Tsar Peter House
A Small House for a Great Man
When Tsar Peter the Great embarked on his Grand Embassy to Western Europe in 1697, one of his objectives was to study the ins & outs of the shipbuilding trade. To do so, he arrived in Zaandam on 18 August to work as a shipbuilder in one the shipyards there, incognito, under the name of Pyotr Mikhaylov. He left for Amsterdam seven days later, after the locals had recognized the strikingly tall stranger and started to annoy him. During his brief stay the Tsar lodged in the rather humble dwelling of blacksmith Gerrit Kist, known today as Tsar Peter House, which is one of the country’s oldest wooden houses (1632). Thanks to its prominent tenant, the house survived the centuries and is now a museum — or, to be precise, the main object in the museum that was built around it in 1896 & 1897.
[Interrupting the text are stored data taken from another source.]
Lemma GetBand_from_nth (p : list BandT) :
  forall b n,
    GetBand_from p b n
    = if (n <? b)%Z then None else nth_error p (Z.to_nat (n - b)).
Proof.
  induction p as [|band next IH]; intros b n; cbn [GetBand_from].
  - destruct (n <? b)%Z; [reflexivity|]. now destruct (Z.to_nat (n - b)).
  - destruct (Z.eqb_spec b n) as [->|Hne].
    + rewrite Z.ltb_irrefl, Z.sub_diag. reflexivity.
    + rewrite IH.
      destruct (Z.ltb_spec n b) as [Hlt|Hge].
      * destruct (Z.ltb_spec n (b + 1)); [reflexivity|lia].
      * destruct (Z.ltb_spec n (b + 1)); [lia|].
        replace (Z.to_nat (n - b)) with (S (Z.to_nat (n - (b + 1)))) by lia.
        reflexivity.
Qed.

(** X5.  [GetNumBands] returns the length of the list of bands, and
    [GetBand(n)] returns the band at position [n], counted from 0: it
    returns a band exactly for [0 <= n < GetNumBands()], and [NULL] for
    every other [n], negative ones included. *)
Theorem GetBand_in_range (pband : list BandT) (n : Z) :
  GetNumBands pband = Z.of_nat (List.length pband) /\
  GetBand pband n
  = (if (n <? 0)%Z then None else nth_error pband (Z.to_nat n)) /\
  (GetBand pband n <> None <-> (0 <= n < GetNumBands pband)%Z).
Proof.
  assert (Hnum : GetNumBands pband = Z.of_nat (List.length pband)).
  { unfold GetNumBands. rewrite GetNumBands_from_length. lia. }
  assert (Hget : GetBand pband n
            = if (n <? 0)%Z then None else nth_error pband (Z.to_nat n)).
  { unfold GetBand. rewrite GetBand_from_nth. now rewrite Z.sub_0_r. }
  split; [exact Hnum|]. split; [exact Hget|].
  rewrite Hget, Hnum.
  destruct (Z.ltb_spec n 0) as [Hneg|Hpos].
  - split; [congruence|lia].
  - rewrite nth_error_Some. lia.
Qed.

Variable k j il iu : Z.

Lemma add_net_flux_row (p : BandT) (rf : RadFlux) :
  let rf' := for_loop il iu (add_net_flux p k j) rf in
  X2DIR rf' = X2DIR rf /\ X3DIR rf' = X3DIR rf /\
  (forall i, (il <= i <= iu)%Z ->
     X1DIR rf' k j i
     = X1DIR rf k j i + (bflxup p k j i - bflxdn p k j i)) /\
  (forall k' j' i', ~ (k' = k /\ j' = j /\ (il <= i' <= iu)%Z) ->
     X1DIR rf' k' j' i' = X1DIR rf k' j' i').
Proof.
  intros rf'. unfold rf', for_loop. clear rf'.
  split; [|split; [|split]].
  - generalize (range il iu). intros xs. revert rf.
    induction xs as [|x xs IH]; intros rf; cbn [fold_left]; [reflexivity|].
    now rewrite IH.
  - generalize (range il iu). intros xs. revert rf.
    induction xs as [|x xs IH]; intros rf; cbn [fold_left]; [reflexivity|].
    now rewrite IH.
  - intros i Hi.
    refine (fold_left_visited (add_net_flux p k j)
              (fun rf i => X1DIR rf k j i)
              (fun i v => v + (bflxup p k j i - bflxdn p k j i))
              (fun _ => True) _ _ _ (range il iu) rf i I
              (range_NoDup il iu) _).
    + auto.
    + intros x s _. cbn [add_net_flux X1DIR]. apply set3_same.
    + intros x y s _ Hne. cbn [add_net_flux X1DIR]. apply set3_other.
      congruence.
    + apply range_In. exact Hi.
  - intros k' j' i' Hout.
    assert (Hgen : forall xs rf0,
              (forall x, In x xs -> (il <= x <= iu)%Z) ->
              X1DIR (fold_left (fun acc x => add_net_flux p k j x acc) xs rf0)
                k' j' i' = X1DIR rf0 k' j' i').
    { induction xs as [|x xs IH]; intros rf0 Hxs; cbn [fold_left];
        [reflexivity|].
      rewrite IH by (intros y Hy; apply Hxs; now right).
      cbn [add_net_flux X1DIR]. apply set3_other.
      intros Heq. inversion Heq; subst. apply Hout.
      repeat split; apply (Hxs x); now left. }
    apply Hgen. intros x Hx. now apply range_In.
Qed.

Lemma net_flux_bands (pband : list BandT) :
  forall rf : RadFlux,
    let rf' :=
      fold_left (fun rf p => for_loop il iu (add_net_flux p k j) rf)
        pband rf in
    X2DIR rf' = X2DIR rf /\ X3DIR rf' = X3DIR rf /\
    (forall i, (il <= i <= iu)%Z ->
       X1DIR rf' k j i
       = fold_left
           (fun acc p => acc + (bflxup p k j i - bflxdn p k j i))
           pband (X1DIR rf k j i)) /\
    (forall k' j' i', ~ (k' = k /\ j' = j /\ (il <= i' <= iu)%Z) ->
       X1DIR rf' k' j' i' = X1DIR rf k' j' i').
Proof.
  induction pband as [|p rest IH]; intros rf; cbn [fold_left].
  - repeat split; reflexivity.
  - destruct (IH (for_loop il iu (add_net_flux p k j) rf))
      as [H2 [H3 [Hin Hout]]].
    destruct (add_net_flux_row p rf) as [R2 [R3 [Rin Rout]]].
    cbv zeta in *.
    split; [congruence|]. split; [congruence|]. split.
    + intros i Hi. rewrite (Hin i Hi), (Rin i Hi). reflexivity.
    + intros k' j' i' Ho. rewrite (Hout k' j' i' Ho). now apply Rout.
Qed.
In 1818, King Willem I purchased the house and presented it as a maternity gift to his daughter-in-law, Anna Pavlovna, the sister of Tsar Alexander I. She had a protective casing erected over the rear section of the house, where her ancestor had resided, and had the front part of the building demolished. Her son King Willem III presented the ‘précieux souvenir historique’ to his great-nephew Tsar Alexander III in 1886, and it was his son Nicholas II, the last Russian monarch, who ordered the construction of the museum building as we know it today. A visit to Tsar Peter House takes some 30 minutes, unless you’re fortunate enough to have curator Farida Guseynova as your hostess, whose stories about Peter the Great and the house & its many distinguished visitors will easily entertain you for twice as long.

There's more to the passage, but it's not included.